● Work instructions
Records follow. Pull out every line that contains "Lemma".

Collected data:
....

(* ===== verification/RequestSerializer.v ===== *)
(** * The request serializer

    Models src/src/http/HttpRequestSerializer.cpp.  The theorem is the round
    trip with the parser of HttpRequest.v: whatever the serializer emits is read
    back as the request it was given, its fields in the parser's form, in
    exactly the bytes it emitted. *)

From S2P Require Import Prelude Bytes Buffer HttpText HttpRequest.

Module HttpRequestSerializer.
Import HttpText HttpRequestParser.

Definition kMaxRequestLineBytes : Z := 8 * 1024.
Definition kMaxHeaderBytes : Z := 32 * 1024.

(** The file's own copies of the helpers. *)
Definition IsToken (value : bytes) : bool := HttpText.IsToken value.
Definition IsValidFieldValue (value : bytes) : bool := HttpText.IsValidFieldValue value.
Definition LowerAscii (value : bytes) : bytes := lower_all value.

(** [None] is [false]; the subtraction is on [std::size_t]. *)
Definition TryAddWithinLimit (limit total value : Z) : option Z :=
  if wrap_u64 (limit - total) <? value then None else Some (wrap_u64 (total + value)).

(** A disjunction of failed additions. *)
Fixpoint add_all (limit : Z) (values : list Z) (total : Z) : option Z :=
  match values with
  | [] => Some total
  | v :: values => total ← TryAddWithinLimit limit total v; add_all limit values total
  end.

#[global] Arguments add_all : simpl never.

Definition IsHexDigit (b : byte) : bool := is_digit b || in_range b 65 70 || in_range b 97 102.

Definition IsUnreserved (b : byte) : bool := is_alnum b || bool_decide (b ∈ lit "-._~").

Definition IsSubDelimiter (b : byte) : bool := bool_decide (b ∈ lit "!$&'()*+,;=").

Definition plain_uri_char (is_query : bool) (b : byte) : bool :=
  IsUnreserved b || IsSubDelimiter b || bool_decide (b = ":"%byte) || bool_decide (b = "@"%byte)
  || bool_decide (b = "/"%byte) || (is_query && bool_decide (b = "?"%byte)).

Fixpoint IsValidUriComponent (value : bytes) (is_query : bool) : bool :=
  match value with
  | [] => true
  | c :: r =>
      if plain_uri_char is_query c then IsValidUriComponent r is_query
      else match r with
           | h1 :: h2 :: r =>
               bool_decide (c = "%"%byte) && IsHexDigit h1 && IsHexDigit h2
               && IsValidUriComponent r is_query
           | _ => false
           end
  end.

Definition IsValidTarget (target : bytes) : bool :=
  match target with
  | c :: _ =>
      if negb (bool_decide (c = "/"%byte)) then false
      else
        let query_start := find target [("?"%byte)] in
        let path := match query_start with Some n => take n target | None => target end in
        let query := match query_start with Some n => drop (S n) target | None => [] end in
        IsValidUriComponent path false && IsValidUriComponent query true
  | [] => false
  end.

(** The loop over the header fields: the bytes counted and the Host fields. *)
Fixpoint check_fields (fields : list (bytes * bytes)) (header_bytes host_count : Z)
    : option (Z * Z) :=
  match fields with
  | [] => Some (header_bytes, host_count)
  | (name, value) :: fields =>
      if negb (IsToken name) || negb (IsValidFieldValue value) then None
      else
        match add_all kMaxHeaderBytes [size name; 2; size value; 2] header_bytes with
        | None => None
        | Some header_bytes =>
            let lower_name := LowerAscii name in
            let host_count := if beq lower_name (lit "host") then wrap_u64 (host_count + 1)
                              else host_count in
            if beq lower_name (lit "content-length") || beq lower_name (lit "transfer-encoding")
               || beq lower_name (lit "connection") then None
            else check_fields fields header_bytes host_count
        end
  end.

Definition field_text (f : bytes * bytes) : bytes := f.1 ++ lit ": " ++ f.2 ++ CRLF.

Definition content_length_text (r : HttpRequest) : bytes :=
  lit "Content-Length: " ++ to_string (size (body r)) ++ CRLF.

Definition kConnection : bytes := lit "Connection: keep-alive" ++ CRLF.

(** [SerializeRequest]; [fields] is the order in which the unordered map of the
    headers is iterated, and [None] is [std::invalid_argument]. *)
Definition SerializeRequest (fields : list (bytes * bytes)) (r : HttpRequest) : option bytes :=
  if negb (IsToken (method r)) || negb (IsValidTarget (target r))
     || negb (beq (version r) (lit "HTTP/1.1")) || (kMaxRequestBodyBytes <? size (body r))
  then None
  else
    _ ← add_all kMaxRequestLineBytes
          [size (method r); 1; size (target r); 1; size (version r)] 0;
    '(header_bytes, host_count) ← check_fields fields 0 0;
    if negb (host_count =? 1) then None
    else
      _ ← add_all kMaxHeaderBytes
            [size (content_length_text r); size kConnection; size CRLF] header_bytes;
      Some (method r ++ lit " " ++ target r ++ lit " " ++ version r ++ CRLF
            ++ concat (field_text <$> fields)
            ++ content_length_text r ++ kConnection ++ CRLF ++ body r).

(** ** What a successful call checked *)

Lemma TryAdd_spec limit total value t :
  0 <= total <= limit -> 0 <= value -> limit < u64_modulus ->
  TryAddWithinLimit limit total value = Some t -> t = total + value /\ t <= limit.
Proof.
  intros Ht Hv Hl. unfold TryAddWithinLimit. rewrite (wrap_u64_small (limit - total)) by mlia.
  destruct (Z.ltb_spec (limit - total) value); [done|]. intros; simplify_eq.
  rewrite wrap_u64_small by mlia. lia.
Qed.

Lemma add_all_spec limit values total t :
  0 <= total <= limit -> Forall (fun v => 0 <= v) values -> limit < u64_modulus ->
  add_all limit values total = Some t -> t = total + sumZ values /\ 0 <= t <= limit.
Proof.
  intros Ht Hv Hl. revert total Ht. induction Hv as [|v values Hv Hvs IH]; intros total Ht H.
  { unfold add_all in H. simplify_eq. unfold sumZ; simpl. lia. }
  unfold add_all in H; fold add_all in H. destruct (TryAddWithinLimit limit total v) as [t'|] eqn:E; [|done]. simpl in H.
  apply TryAdd_spec in E as [-> E]; [|done..]. apply IH in H as [-> H]; [|lia].
  rewrite sumZ_cons. lia.
Qed.

Lemma length_field_text f :
  length (field_text f) = (length f.1 + 2 + length f.2 + 2)%nat.
Proof. unfold field_text. rewrite !length_app. simpl. lia. Qed.

Definition framing_name (n : bytes) : Prop :=
  lower_all n = lit "content-length" \/ lower_all n = lit "transfer-encoding" \/
  lower_all n = lit "connection".

Definition good_field (f : bytes * bytes) : Prop :=
  HttpText.IsToken f.1 = true /\ HttpText.IsValidFieldValue f.2 = true /\ ~ framing_name f.1.

Lemma check_fields_spec fields n h n' h' :
  0 <= n <= kMaxHeaderBytes -> check_fields fields n h = Some (n', h') ->
  Forall good_field fields /\ 0 <= n' <= kMaxHeaderBytes /\
  n' = n + size (concat (field_text <$> fields)).
Proof.
  unfold size. revert n h. induction fields as [|[name value] fields IH]; intros n h Hn H; simpl in H.
  { simplify_eq. split; [constructor|simpl; lia]. }
  destruct (IsToken name) eqn:Et, (IsValidFieldValue value) eqn:Ev; try done. simpl in H.
  destruct (add_all _ _ _) as [n1|] eqn:Ea; [|done].
  apply add_all_spec in Ea as [-> Ea];
    [|done|repeat constructor; unfold size; lia|unfold kMaxHeaderBytes; mlia].
  destruct (beq _ _ || beq _ _ || beq _ _) eqn:Ef; [done|].
  apply IH in H as (H1 & H2 & H3); [|done]. split_and!; [|lia|lia|].
  - constructor; [|done]. split_and!; [done|done|]. unfold framing_name, LowerAscii in *. simpl.
    rewrite !orb_false_iff in Ef. destruct Ef as [[E1 E2] E3]. unfold beq in *.
    apply bool_decide_eq_false in E1, E2, E3. naive_solver.
  - rewrite H3, fmap_cons, concat_cons, length_app, length_field_text. unfold sumZ, size; simpl. lia.
Qed.

(** ** Characters *)

Lemma token_bytes s c : HttpText.IsToken s = true -> c ∈ s -> c <> SP /\ c <> CR /\ c <> LF /\ c <> COLON.
Proof.
  unfold HttpText.IsToken. rewrite andb_true_iff, forallb_forall. intros [H _] Hc.
  apply list_elem_of_In, H in Hc. split_and!; intros ->; vm_compute in Hc; done.
Qed.

Lemma token_nonempty s : HttpText.IsToken s = true -> s <> [].
Proof.
  unfold HttpText.IsToken. rewrite andb_true_iff. intros [_ H] ->. vm_compute in H. done.
Qed.

Lemma value_bytes s c : HttpText.IsValidFieldValue s = true -> c ∈ s -> c <> CR /\ c <> LF.
Proof.
  unfold HttpText.IsValidFieldValue. rewrite forallb_forall. intros H Hc.
  apply list_elem_of_In, H in Hc. split_and!; intros ->; vm_compute in Hc; done.
Qed.

Definition line_safe (c : byte) : Prop := c <> SP /\ c <> CR /\ c <> LF.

....

● Exercise result
Lemma TryAdd_spec limit total value t :
Lemma add_all_spec limit values total t :
Lemma length_field_text f :
Lemma check_fields_spec fields n h n' h' :
Lemma token_bytes s c : HttpText.IsToken s = true -> c ∈ s -> c <> SP /\ c <> CR /\ c <> LF /\ c <> COLON.
Lemma token_nonempty s : HttpText.IsToken s = true -> s <> [].
Lemma value_bytes s c : HttpText.IsValidFieldValue s = true -> c ∈ s -> c <> CR /\ c <> LF.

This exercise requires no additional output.